I can't import Pidlock.jl because it's written in Julia, and I don't have the resources to implement and maintain a new pidfile solution and test that it works on HPC clusters, at least in the near term. I'd like this PR to merge because my package depends on pyjuliapkg, causing an error in multithreaded pytest in CI.

FileLock is good enough for virtualenv, could we use it for now for the purposes of this PR? You bring up several good issues regarding the robustness of PID locking in cluster environments. I've filed a separate issue to track HPC cluster file locking issues here: #46

I propose to use FileLock as a best-effort initial implementation that fixes demonstrated bugs, and open an issue to improve the lock software as we find development effort. We can also, if you wish, add a warning about running in offline mode in networked environments.

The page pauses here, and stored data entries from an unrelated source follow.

(** 2^56 + 48 is 72057594037927984: the decimals ...980 and ...990 both
    read back as it, no multiple of 100 does, and ...980 is printed. *)
Lemma decimal_corto_cercano_testigo :
  Z.abs (decimal_corto 72057594037927984 - 72057594037927984) <=
  Z.abs (72057594037927990 - 72057594037927984).
Proof.
  apply decimal_corto_cercano;
    [apply (es_doble_limite (2 ^ 52 + 3) 4); lia | by vm_compute |].
  replace (decimal_corto 72057594037927984) with 72057594037927980 by (by vm_compute).
  intros [|[|e]] Hdiv; [apply Z.divide_1_l | by exists 7205759403792799 |].
  exfalso. assert ((100 | 72057594037927980)) as [k Hk]; [|lia].
  etrans; [|exact Hdiv]. exists (10 ^ Z.of_nat e).
  rewrite !Nat2Z.inj_succ, !Z.pow_succ_r by lia. ring.
Defined.

End TestigosImpresion.

#[export] Hint Rewrite @intentar_Ok @intentar_Lanza o_bien_Some o_bien_None : huerto_rw.
(** Below 2^53 the doubles are one unit apart. *)
Lemma redondear_cociente_pequeno a q w :
  0 <= a -> 0 < q -> a / q < 2 ^ 53 ->
  Z.abs (redondear_cociente a q * q - a) <= Z.abs (w * q - a).
Proof.
  intros Ha Hq Hf. unfold redondear_cociente.
  destruct (Z.ltb_spec (a / q) (2 ^ 53)) as [_|?]; [|lia].
  pose proof (Z.div_mod a q ltac:(lia)) as Hdm.
  pose proof (Z.mod_pos_bound a q Hq) as Hr.
  set (f := a / q) in *. set (r := a mod q) in *.
  pose proof (producto_separado q f w Hq ltac:(lia)) as Hw.
  rewrite (Z.mul_comm q f) in Hdm. clear Hf.
  repeat case_match; rewrite ?Z.mul_add_distr_r, ?Z.mul_1_l;
    set (X := f * q) in *; set (Y := w * q) in *; lia.
Qed.

(** From 2^53 on, the quotient lies between two consecutive doubles, and its
    rounding is at most as far from it as each of them. *)
Lemma redondear_cociente_grande a q :
  0 <= a -> 0 < q -> 2 ^ 53 <= a / q ->
  exists lo hi,
    lo * q <= a <= hi * q /\ (forall w, es_doble w -> w <= lo \/ hi <= w) /\
    Z.abs (redondear_cociente a q * q - a) <= a - lo * q /\
    Z.abs (redondear_cociente a q * q - a) <= hi * q - a.
Proof.
  intros Ha Hq Hf. unfold redondear_cociente.
  destruct (Z.ltb_spec (a / q) (2 ^ 53)) as [?|_]; [lia|].
  pose proof (Z.div_mod a q ltac:(lia)) as Hdm.
  pose proof (Z.mod_pos_bound a q Hq) as Hr.
  set (f := a / q) in *. set (resto := a mod q) in *.
  destruct (exponente_spec f Hf) as (He & Hdos & _ & Hpos).
  pose proof (significando_cota f Hf) as Hm.
  replace (Z.log2 f - 52 - 1) with (Z.log2 f - 53) by lia.
  set (E := Z.log2 f - 52) in *. set (M := 2 ^ (Z.log2 f - 53)) in *.
  pose proof (Z.div_mod f (2 ^ E) ltac:(lia)) as Hdm'.
  pose proof (Z.mod_pos_bound f (2 ^ E) ltac:(lia)) as Hr'.
  set (m := f / 2 ^ E) in *. set (r := f mod 2 ^ E) in *.
  set (P := 2 ^ E) in *.
  exists (m * P), ((m + 1) * P).
  assert (m * P * q = a - (q * r + resto)) as Hlo by (rewrite Hdm, Hdm'; ring).
  assert ((m + 1) * P * q = a - (q * r + resto) + 2 * (q * M)) as Hhi
    by (rewrite Hdm, Hdm', <- Hdos; ring).
  pose proof (resto_menor q r resto P Hq Hr ltac:(lia)) as HltP.
  pose proof (Z.mul_nonneg_nonneg q r ltac:(lia) ltac:(lia)) as Hqr.
  assert (q * P = 2 * (q * M)) as HP by (rewrite <- Hdos; ring).
  split_and!; [rewrite Hlo; lia | rewrite Hhi; lia
              | intros w Hw; apply dobles_separados; [lia | lia | done] |..].
  all: destruct (Z.ltb_spec r M) as [Hlt|Hge];
    [pose proof (resto_menor q r resto M Hq Hr Hlt)|
     destruct (Z.ltb_spec M r) as [Hgt|Hle]; simpl;
       [pose proof (resto_mayor q r resto M Hq ltac:(lia) Hgt)|
        assert (q * r = q * M) by (f_equal; lia);
        destruct (Z.ltb_spec 0 resto); [|destruct (Z.even m)]]].
  all: rewrite ?Hlo, ?Hhi; lia.
Qed.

Hiya, thanks for the PR! I have taken the liberty of making some changes, the main ones being:

• Only add locking to resolve() - all the other functions are either internal or are only intended to be called interactively, so don't need locking.
• Only do process-locking, not thread-locking - this package does not promise to be thread-safe, you should only call its functions from one Python thread.
• Move the lock file to somewhere project-specific.
• Print a message if waiting for the lock for more than 3 seconds informing the user why resolving is paused.

Thanks for adding the test.

I'll leave this PR open to comments before merging.

Thank you for making these changes! I have one question: if the user calls add or rm programatically on startup, should they be using their own process lock? For example, should the following behavior be considered unsafe? https://github.com/finch-tensor/finch-tensor-python/blob/38d0df4138f663c67010296172c77bb933fbaaa7/src/finch/julia.py#L6-L29

(Note: the above failed in multithreaded contexts on julia installation during resolve, the add and rm weren't causing issues, but now I'm beginning to be convinced that I should avoid modifying the dependencies at runtime, and I should add a install-time way to set those variables).

Yeah, you're not expected to use add when loading a module. Dependencies should be declared entirely in juliapkg.json files.

You can do what you do there but it will require an extra resolve() in addition to the one that happens when juliacall is loaded. And yeah if you're expecting this to be used in a distributed setting you should put a lock around it.

I see you allow the user to override where Finch is installed from. Is this purely for dev purposes? There is no mechanism currently for dev dependencies or dynamic dependencies. What I do in juliacall is have a separate juliapkg-dev.json that I copy into juliapkg.json when developing.

Thanks! This makes sense, I'll adopt that workflow as well.